- Directions for this task -
Would you reproduce, without any alteration, the lines from the opening line of the entries through the line that has "Conventions of the embedding." in it?

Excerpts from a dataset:
★ ★ ★ ★ ★ ★ ★

(** * postgresql_vacuum: the statement and skip-period logic of [Vacuum.do]

    A shallow embedding of
    [lib/ansible/modules/database/postgresql/postgresql_vacuum.py]:
    [transform_tables_representation], [Vacuum.__init__],
    [Vacuum.get_user_tables_stat], [Vacuum.__check_table], [Vacuum.do] and
    [main], followed by the properties of the maintenance decision engine.

    Conventions of the embedding.
    - A Python exception or a call of [module.fail_json] ends the run; both
      are the [Exn] case of the result type [Res].
    - The object state that [do] mutates ([self.changed],
      [self.executed_queries]) and the sequence of requests sent to the
      database are threaded through the monad [M].  The object is the record
      [VacuumObject]; its methods are in the module [Vacuum].
    - A Python condition [if x:] tests truthiness: [None], [0], [False], the
      empty string and the empty list are false.
    - The module is read under Python 3.  A [str] is a sequence of code
      points; the characters of a [string] here are the code points below
      256.
    - A [datetime] is its distance from [datetime(1970,1,1)] in
      microseconds.  A Python [float] is an IEEE 754 binary64 number, with
      the operations of [SpecFloat]: [total_seconds()], the conversion of
      [skip_period] to a float (which can raise [OverflowError]), the
      subtraction and the comparisons round and compare as Python does.
    - [datetime.utcnow()] is read once for every row the filter looks at:
      [now] is a clock, [now i] being what the call returns while row
      number [i] of the snapshot is processed. *)

From Stdlib Require Import ZArith List String Ascii Bool Lia SpecFloat.
Import ListNotations.

Local Open Scope string_scope.
Local Open Scope Z_scope.

(** ** Python strings *)

Module Py.

(** The double quote character and the empty string. *)
Definition dquote : ascii := ascii_of_nat 34.
Definition empty : string := EmptyString.

Definition is_empty (s : string) : bool :=
  match s with EmptyString => true | String _ _ => false end.

(** [sep.join(l)] *)
Definition join (sep : string) (l : list string) : string :=
  String.concat sep l.
(** C1 (amended).  From the starting tone the search steps the tone by one
    unit toward the opposite end and keeps the best tone seen so far (the
    first tone whose sampled chroma is the largest among the tones sampled).
    It stops after [n] steps either because the tone has left [0,100] or
    because the best sampled chroma has reached the target chroma; until
    then every tested tone was in range and no sample had reached the
    target.  A step that brings no improvement does not stop it. *)
Theorem findBestToneForChroma_stops_at_bound_or_target
    (Hct_from : Q -> Q -> Q -> Hct.t) (hue chroma tone : Q)
    (byDecreasingTone : bool) :
  exists n i : nat,
    findBestToneForChroma Hct_from hue chroma tone byDecreasingTone
    = toneAt byDecreasingTone tone i
    /\ (forall k : nat,
         toneAt byDecreasingTone tone k
         == tone + (if byDecreasingTone then -1 else 1) * inject_Z (Z.of_nat k))
    /\ (i <= n)%nat
    /\ (forall m, (m < n)%nat ->
         inToneRange (toneAt byDecreasingTone tone m) /\
         forall j, (j <= m)%nat ->
           sampleAt Hct_from hue chroma byDecreasingTone tone j < chroma)
    /\ (chroma <= sampleAt Hct_from hue chroma byDecreasingTone tone i
        \/ toneAt byDecreasingTone tone n < 0
        \/ 100 < toneAt byDecreasingTone tone n)
    /\ (forall j, (j <= n)%nat ->
         sampleAt Hct_from hue chroma byDecreasingTone tone j
         <= sampleAt Hct_from hue chroma byDecreasingTone tone i)
    /\ (forall j, (j < i)%nat ->
         sampleAt Hct_from hue chroma byDecreasingTone tone j
         < sampleAt Hct_from hue chroma byDecreasingTone tone i).
Proof.
  destruct (findBestToneForChroma_trace Hct_from hue chroma byDecreasingTone tone)
    as (n & i & Ha & [[Hle Hmax Hfirst Hcont] Hstop]).
  exists n, i.
  split; [exact Ha|]. split; [intros k; apply toneAt_value|].
  repeat split; try assumption; apply Hcont; assumption.
Qed.

(** C1, as stated, fails: on [exampleHct_from] with target chroma 12 the
    search from tone 100 downwards answers 95, although the step to tone 98
    sampled no more chroma than the best seen before it (tone 99); the search
    that stops when improvement ceases answers 99. *)
Lemma findBestToneForChroma_continues_after_no_improvement :
  findBestToneForChroma exampleHct_from 120 12 100 true = 95
  /\ sampleAt exampleHct_from 120 12 true 100 2
     <= sampleAt exampleHct_from 120 12 true 100 1
  /\ findBestToneForChroma_asSpecified exampleHct_from 120 12 100 true = 99.
Proof.
  split; [vm_compute; reflexivity|].
  split; [vm_compute; discriminate|vm_compute; reflexivity].
Qed.

(** C6.  If no tone the search steps to samples strictly more chroma than
    the starting tone, the search returns the starting tone unchanged.  The
    tones stepped to are those one unit past a tone of [0,100], the last of
    them being the first tone outside the range. *)
Theorem findBestToneForChroma_returns_seed_without_improvement
    (Hct_from : Q -> Q -> Q -> Hct.t) (hue chroma tone : Q)
    (byDecreasingTone : bool) :
  (forall k : nat,
      inToneRange (toneAt byDecreasingTone tone k) ->
      sampleAt Hct_from hue chroma byDecreasingTone tone (S k)
      <= sampleAt Hct_from hue chroma byDecreasingTone tone 0) ->
  findBestToneForChroma Hct_from hue chroma tone byDecreasingTone = tone.
Proof.
  intros Hflat.
  destruct (findBestToneForChroma_trace Hct_from hue chroma byDecreasingTone tone)
    as (n & i & Ha & [[Hle Hmax Hfirst Hcont] Hstop]).
  rewrite Ha. destruct i as [|i]; [reflexivity|]. exfalso.
  assert (H0 : (0 < S i)%nat) by lia. specialize (Hfirst 0%nat H0).
  assert (Hi : (i < n)%nat) by lia. destruct (Hcont i Hi) as [Hrange _].
  specialize (Hflat i Hrange). lra.
Qed.
(** *** The header map holds normal forms only *)

Lemma toLower_char_idem c : toLower_char (toLower_char c) = toLower_char c.
Proof. by destruct c as [[] [] [] [] [] [] [] []]. Qed.

Lemma isSpace_toLower_char c : isSpace (toLower_char c) = isSpace c.
Proof. by destruct c as [[] [] [] [] [] [] [] []]. Qed.

Lemma toLower_idem s : toLower (toLower s) = toLower s.
Proof.
  induction s as [|c s IH]; [done|]. cbn [toLower]. by rewrite toLower_char_idem, IH.
Qed.

Lemma trim_left_toLower s : trim_left (toLower s) = toLower (trim_left s).
Proof.
  induction s as [|c s IH]; [done|]. cbn [toLower trim_left].
  rewrite isSpace_toLower_char. by destruct (isSpace c).
Qed.

Lemma isEmpty_toLower s : isEmpty (toLower s) = isEmpty s.
Proof. by destruct s. Qed.

Lemma trim_right_toLower s : trim_right (toLower s) = toLower (trim_right s).
Proof.
  induction s as [|c s IH]; [done|]. cbn [toLower trim_right].
  rewrite isSpace_toLower_char, IH, isEmpty_toLower.
  by destruct (isSpace c && isEmpty (trim_right s)).
Qed.

Lemma trimmed_toLower s : trimmed (toLower s) = toLower (trimmed s).
Proof. unfold trimmed. by rewrite trim_left_toLower, trim_right_toLower. Qed.

Lemma trim_right_idem s : trim_right (trim_right s) = trim_right s.
Proof.
  induction s as [|c s IH]; [done|]. cbn [trim_right].
  destruct (isSpace c && isEmpty (trim_right s)) eqn:E; [done|].
  cbn [trim_right]. by rewrite IH, E.
Qed.

Lemma no_lead_trim_left s : no_lead (trim_left s).
Proof.
  induction s as [|c s IH]; [done|]. cbn [trim_left].
  by destruct (isSpace c) eqn:E.
Qed.

Lemma no_lead_trim_right s : no_lead s -> no_lead (trim_right s).
Proof.
  destruct s as [|c s]; [done|]. cbn [no_lead trim_right]. intros H. by rewrite H.
Qed.

Lemma trim_left_no_lead s : no_lead s -> trim_left s = s.
Proof. destruct s as [|c s]; [done|]. cbn. by intros ->. Qed.

Lemma trimmed_idem s : trimmed (trimmed s) = trimmed s.
Proof.
  unfold trimmed.
  rewrite (trim_left_no_lead (trim_right (trim_left s)))
    by apply no_lead_trim_right, no_lead_trim_left.
  apply trim_right_idem.
Qed.

Lemma parse_headers_normal lines : forall h,
  map_Forall normal_header h -> map_Forall normal_header (parse_headers lines h).
Proof.
  induction lines as [|line lines IH]; intros h Hh; [done|].
  cbn [parse_headers]. destruct (isEmpty line); [done|].
  destruct (0 <? indexOf_char line ":"); [|by apply IH].
  apply IH. apply map_Forall_insert_2; [|done].
  unfold normal_header.
  by rewrite toLower_idem, trimmed_toLower, !trimmed_idem.
Qed.
(* ===== verification/Pmm.v ===== *)
(** * Physical memory manager: the model of [src/pmm.c] and [include/pmm.h]

    One definition per function of the source.  A pointer argument is an
    [option] ([None] is the null pointer); an access outside the bitmap or
    through a null pointer is [UB]; every loop carries its fuel.  The
    [uint8_t *bitmap] of [struct pmm_state] is the only reference to the
    caller's storage while the PMM runs, so the state holds the bytes it
    points to. *)

From S2P Require Import Prelude.

Definition PMM_PAGE_SIZE : Z := 4096.
Definition PMM_INVALID_FRAME : Z := 18446744073709551615.

Definition BOOT_MEM_USABLE : Z := 1.
Definition BOOT_MEM_RESERVED : Z := 2.
Definition BOOT_MEM_BOOTLOADER_RECLAIMABLE : Z := 3.
Definition BOOT_MEM_KERNEL_AND_MODULES : Z := 4.
Definition BOOT_MEM_FRAMEBUFFER : Z := 5.
Definition BOOT_MEM_ACPI_RECLAIMABLE : Z := 6.
Definition BOOT_MEM_ACPI_NVS : Z := 7.
Definition BOOT_MEM_BAD_MEMORY : Z := 8.

Record boot_mem_region : Type := mk_region {
  rg_base : Z;
  rg_length : Z;
  rg_type : Z;
}.

Record pmm_state : Type := mk_pmm {
  bitmap : option (list Z);
  bitmap_bytes : Z;
  max_phys : Z;
  frame_count : Z;
  free_frames : Z;
  used_frames : Z;
  reserved_frames : Z;
  ignored_frames : Z;
  next_hint : Z;
  initialized : bool;
}.

(** Assignments to one field. *)
Definition set_bitmap (p : pmm_state) (v : option (list Z)) : pmm_state :=
  mk_pmm v (bitmap_bytes p) (max_phys p) (frame_count p) (free_frames p)
    (used_frames p) (reserved_frames p) (ignored_frames p) (next_hint p) (initialized p).
Definition set_free_frames (p : pmm_state) (v : Z) : pmm_state :=
  mk_pmm (bitmap p) (bitmap_bytes p) (max_phys p) (frame_count p) v
    (used_frames p) (reserved_frames p) (ignored_frames p) (next_hint p) (initialized p).
Definition set_used_frames (p : pmm_state) (v : Z) : pmm_state :=
  mk_pmm (bitmap p) (bitmap_bytes p) (max_phys p) (frame_count p) (free_frames p)
    v (reserved_frames p) (ignored_frames p) (next_hint p) (initialized p).
Definition set_reserved_frames (p : pmm_state) (v : Z) : pmm_state :=
  mk_pmm (bitmap p) (bitmap_bytes p) (max_phys p) (frame_count p) (free_frames p)
    (used_frames p) v (ignored_frames p) (next_hint p) (initialized p).
Definition set_ignored_frames (p : pmm_state) (v : Z) : pmm_state :=
  mk_pmm (bitmap p) (bitmap_bytes p) (max_phys p) (frame_count p) (free_frames p)
    (used_frames p) (reserved_frames p) v (next_hint p) (initialized p).
Definition set_next_hint (p : pmm_state) (v : Z) : pmm_state :=
  mk_pmm (bitmap p) (bitmap_bytes p) (max_phys p) (frame_count p) (free_frames p)
    (used_frames p) (reserved_frames p) (ignored_frames p) v (initialized p).
Definition set_initialized (p : pmm_state) (v : bool) : pmm_state :=
  mk_pmm (bitmap p) (bitmap_bytes p) (max_phys p) (frame_count p) (free_frames p)
    (used_frames p) (reserved_frames p) (ignored_frames p) (next_hint p) v.

(** ** Arithmetic helpers *)

Definition align_down (value align : Z) : Z := Z.land value (not64 (align ⊖ 1)).

Definition align_up (value align : Z) : Z :=
  Z.land (value ⊕ align ⊖ 1) (not64 (align ⊖ 1)).

Definition checked_add_u64 (a b : Z) : option Z :=
  if UINT64_MAX ⊖ a <? b then None else Some (a ⊕ b).

(** ** The bitmap *)

Definition bitmap_set (bm : list Z) (index : Z) : outcome (list Z) :=
  b ← rd bm (Z.shiftr index 3);
  wr bm (Z.shiftr index 3)
     (u8 (Z.lor b (u8 (u32 (Z.shiftl 1 (Z.land index 7)))))).

Definition bitmap_clear (bm : list Z) (index : Z) : outcome (list Z) :=
  b ← rd bm (Z.shiftr index 3);
  wr bm (Z.shiftr index 3)
     (u8 (Z.land b (u8 (Z.lnot (u8 (u32 (Z.shiftl 1 (Z.land index 7)))))))).

Definition bitmap_test (bm : list Z) (index : Z) : outcome bool :=
  b ← rd bm (Z.shiftr index 3);
  Ret (negb (Z.land b (u8 (u32 (Z.shiftl 1 (Z.land index 7)))) =? 0)).

(** Following the [bitmap] pointer. *)
Definition bitmap_of (p : pmm_state) : outcome (list Z) :=
  match bitmap p with Some bm => Ret bm | None => UB end.

(** ** Marking frames *)

Definition mark_frame_free (pmm : pmm_state) (frame : Z) : outcome pmm_state :=
  if frame_count pmm <=? frame then Ret pmm
  else
    bm ← bitmap_of pmm;
    t ← bitmap_test bm frame;
    if t then
      bm' ← bitmap_clear bm frame;
      let pmm := set_bitmap pmm (Some bm') in
      let pmm := set_free_frames pmm (free_frames pmm ⊕ 1) in
      let pmm := if 0 <? used_frames pmm
                 then set_used_frames pmm (used_frames pmm ⊖ 1) else pmm in
      let pmm := if frame <? next_hint pmm
                 then set_next_hint pmm frame else pmm in
      Ret pmm
    else Ret pmm.

Definition mark_frame_used (pmm : pmm_state) (frame : Z) : outcome pmm_state :=
  if frame_count pmm <=? frame then Ret pmm
  else
    bm ← bitmap_of pmm;
    t ← bitmap_test bm frame;
    if negb t then
      bm' ← bitmap_set bm frame;
      let pmm := set_bitmap pmm (Some bm') in
      let pmm := if 0 <? free_frames pmm
                 then set_free_frames pmm (free_frames pmm ⊖ 1) else pmm in
      let pmm := set_used_frames pmm (used_frames pmm ⊕ 1) in
      Ret pmm
    else Ret pmm.

(** Fuel of the loops over page addresses below [stop]: one iteration per page
    and the final test. *)
Definition page_fuel (stop : Z) : nat := S (S (Z.to_nat (stop / PMM_PAGE_SIZE))).

Definition mark_range_free_step (stop : Z) (s : pmm_state * Z)
    : outcome (pmm_state * Z + pmm_state) :=
  let '(pmm, addr) := s in
  if addr <? stop then
    pmm ← mark_frame_free pmm (addr / PMM_PAGE_SIZE);
    Ret (inl (pmm, addr ⊕ PMM_PAGE_SIZE))
  else Ret (inr pmm).

Definition mark_range_free (pmm : pmm_state) (base length : Z) : outcome pmm_state :=
  if length =? 0 then Ret pmm
  else match checked_add_u64 base length with
  | None => Ret pmm
  | Some end_ =>
    let start := align_up base PMM_PAGE_SIZE in
    let stop := align_down end_ PMM_PAGE_SIZE in
    if stop <=? start then Ret pmm
    else if max_phys pmm <=? start then Ret pmm
    else
      let '(pmm, stop) :=
        if max_phys pmm <? stop then
          let stop := max_phys pmm in
          (set_ignored_frames pmm
             (ignored_frames pmm ⊕ (align_down end_ PMM_PAGE_SIZE ⊖ stop) / PMM_PAGE_SIZE),
           stop)
        else (pmm, stop) in
      loop (page_fuel stop) (mark_range_free_step stop) (pmm, start)
  end.

Definition mark_range_used_step (stop : Z) (s : pmm_state * Z)
    : outcome (pmm_state * Z + pmm_state) :=
  let '(pmm, addr) := s in
  if addr <? stop then
    bm ← bitmap_of pmm;
    t ← bitmap_test bm (addr / PMM_PAGE_SIZE);
    let was_free := negb t in
    pmm ← mark_frame_used pmm (addr / PMM_PAGE_SIZE);
    let pmm := if (was_free : bool)
               then set_reserved_frames pmm (reserved_frames pmm ⊕ 1) else pmm in
    Ret (inl (pmm, addr ⊕ PMM_PAGE_SIZE))
  else Ret (inr pmm).

Definition mark_range_used (pmm : pmm_state) (base length : Z) : outcome pmm_state :=
  if length =? 0 then Ret pmm
  else match checked_add_u64 base length with
  | None => Ret pmm
  | Some end_ =>
    let start := align_down base PMM_PAGE_SIZE in
    let stop := align_up end_ PMM_PAGE_SIZE in
    if stop <=? start then Ret pmm
    else if max_phys pmm <=? start then Ret pmm
    else
      let stop := if max_phys pmm <? stop then max_phys pmm else stop in
      loop (page_fuel stop) (mark_range_used_step stop) (pmm, start)
  end.

(** ** Initialisation *)

Definition zeroed_pmm : pmm_state := mk_pmm None 0 0 0 0 0 0 0 0 false.

Definition pmm_zero_state (pmm : option pmm_state) : option pmm_state :=
  match pmm with None => None | Some _ => Some zeroed_pmm end.

Definition fill_step (required : Z) (s : list Z * Z) : outcome (list Z * Z + list Z) :=
  let '(bm, i) := s in
  if i <? required then
    bm ← wr bm i 255;
    Ret (inl (bm, i ⊕ 1))
  else Ret (inr bm).

(** The two passes over the boot memory map: [body] is applied to the regions
    [select] accepts. *)
Definition region_step (regions : list boot_mem_region) (region_count : Z)
    (select : Z → bool) (body : pmm_state → Z → Z → outcome pmm_state)
    (s : pmm_state * Z) : outcome (pmm_state * Z + pmm_state) :=
  let '(pmm, i) := s in
  if i <? region_count then
    r ← rd regions i;
    pmm ← (if select (rg_type r) then body pmm (rg_base r) (rg_length r) else Ret pmm);
    Ret (inl (pmm, i ⊕ 1))
  else Ret (inr pmm).

Definition pmm_init_from_map (pmm : option pmm_state)
    (regions : option (list boot_mem_region)) (region_count : Z)
    (bitmap_storage : option (list Z)) (bitmap_storage_bytes max_phys_bytes : Z)
    : outcome (bool * option pmm_state) :=
  match pmm, regions, bitmap_storage with
  | Some _, Some regions, Some bitmap_storage =>
    if region_count =? 0 then Ret (false, pmm)
    else if (max_phys_bytes =? 0) || negb (Z.land max_phys_bytes (PMM_PAGE_SIZE ⊖ 1) =? 0)
    then Ret (false, pmm)
    else
      let frame_count := max_phys_bytes / PMM_PAGE_SIZE in
      let required_bitmap_bytes := (frame_count ⊕ 7) / 8 in
      if bitmap_storage_bytes <? required_bitmap_bytes then Ret (false, pmm)
      else
        match pmm_zero_state pmm with
        | None => UB
        | Some z =>
        let pmm := mk_pmm (Some bitmap_storage) required_bitmap_bytes max_phys_bytes frame_count
                     0 frame_count (reserved_frames z) (ignored_frames z) 0 (initialized z) in
        (* [pmm->bitmap] is [bitmap_storage], so the loop fills the bitmap of [pmm]. *)
        bm ← loop (S (S (Z.to_nat required_bitmap_bytes)))
               (fill_step required_bitmap_bytes) (bitmap_storage, 0);
        let pmm := set_bitmap pmm (Some bm) in
        pmm ← loop (S (S (Z.to_nat region_count)))
                (region_step regions region_count
                   (λ ty, ty =? BOOT_MEM_USABLE) mark_range_free) (pmm, 0);
        pmm ← mark_range_used pmm 0 PMM_PAGE_SIZE;
        pmm ← loop (S (S (Z.to_nat region_count)))
                (region_step regions region_count
                   (λ ty, negb (ty =? BOOT_MEM_USABLE)) mark_range_used) (pmm, 0);
        Ret (true, Some (set_initialized pmm true))
        end
  | _, _, _ => Ret (false, pmm)
  end.

(** ** Allocation and release *)

(** The body of both search loops of [pmm_alloc_frame]. *)
Definition alloc_step (limit : pmm_state → Z) (s : pmm_state * Z)
    : outcome (pmm_state * Z + option (Z * pmm_state)) :=
  let '(pmm, frame) := s in
  if frame <? limit pmm then
    bm ← bitmap_of pmm;
    t ← bitmap_test bm frame;
    if negb t then
      pmm ← mark_frame_used pmm frame;
      let pmm := set_next_hint pmm (frame ⊕ 1) in
      Ret (inr (Some (frame ⊗ PMM_PAGE_SIZE, pmm)))
    else Ret (inl (pmm, frame ⊕ 1))
  else Ret (inr None).

Definition pmm_alloc_frame (pmm : option pmm_state) : outcome (Z * option pmm_state) :=
  match pmm with
  | None => Ret (PMM_INVALID_FRAME, pmm)
  | Some p =>
    if negb (initialized p) || (free_frames p =? 0) then Ret (PMM_INVALID_FRAME, pmm)
    else
      r ← loop (S (S (Z.to_nat (frame_count p)))) (alloc_step frame_count) (p, next_hint p);
      match r with
      | Some (a, p') => Ret (a, Some p')
      | None =>
        r ← loop (S (S (Z.to_nat (next_hint p)))) (alloc_step next_hint) (p, 0);
        match r with
        | Some (a, p') => Ret (a, Some p')
        | None => Ret (PMM_INVALID_FRAME, pmm)
        end
      end
  end.

Definition pmm_free_frame (pmm : option pmm_state) (phys_addr : Z)
    : outcome (bool * option pmm_state) :=
  match pmm with
  | None => Ret (false, pmm)
  | Some p =>
    if negb (initialized p) then Ret (false, pmm)
    else if negb (Z.land phys_addr (PMM_PAGE_SIZE ⊖ 1) =? 0)
            || (phys_addr =? 0) || (max_phys p <=? phys_addr) then Ret (false, pmm)
    else
      let frame := phys_addr / PMM_PAGE_SIZE in
      bm ← bitmap_of p;
      t ← bitmap_test bm frame;
      if negb t then Ret (false, pmm)
      else
        p ← mark_frame_free p frame;
        Ret (true, Some p)
  end.

Definition pmm_reserve_range (pmm : option pmm_state) (base length : Z)
    : outcome (bool * option pmm_state) :=
  match pmm with
  | None => Ret (false, pmm)
  | Some p =>
    if negb (initialized p) || (length =? 0) then Ret (false, pmm)
    else
      p ← mark_range_used p base length;
      Ret (true, Some p)
  end.

Definition pmm_is_frame_free (pmm : option pmm_state) (phys_addr : Z) : outcome bool :=
  match pmm with
  | None => Ret false
  | Some p =>
    if negb (initialized p) then Ret false
    else if negb (Z.land phys_addr (PMM_PAGE_SIZE ⊖ 1) =? 0) || (max_phys p <=? phys_addr)
    then Ret false
    else
      bm ← bitmap_of p;
      t ← bitmap_test bm (phys_addr / PMM_PAGE_SIZE);
      Ret (negb t)
  end.

Definition pmm_free_count (pmm : option pmm_state) : Z :=
  match pmm with Some p => free_frames p | None => 0 end.
Definition pmm_used_count (pmm : option pmm_state) : Z :=
  match pmm with Some p => used_frames p | None => 0 end.
Definition pmm_frame_count (pmm : option pmm_state) : Z :=
  match pmm with Some p => frame_count p | None => 0 end.

Arguments pmm_init_from_map : simpl never.
Arguments pmm_alloc_frame : simpl never.
Arguments pmm_free_frame : simpl never.
Arguments pmm_reserve_range : simpl never.
Arguments pmm_is_frame_free : simpl never.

★ ★ ★ ★ ★ ★ ★

- Result for this exercise -
(** * postgresql_vacuum: the statement and skip-period logic of [Vacuum.do]

    A shallow embedding of
    [lib/ansible/modules/database/postgresql/postgresql_vacuum.py]:
    [transform_tables_representation], [Vacuum.__init__],
    [Vacuum.get_user_tables_stat], [Vacuum.__check_table], [Vacuum.do] and
    [main], followed by the properties of the maintenance decision engine.

    Conventions of the embedding.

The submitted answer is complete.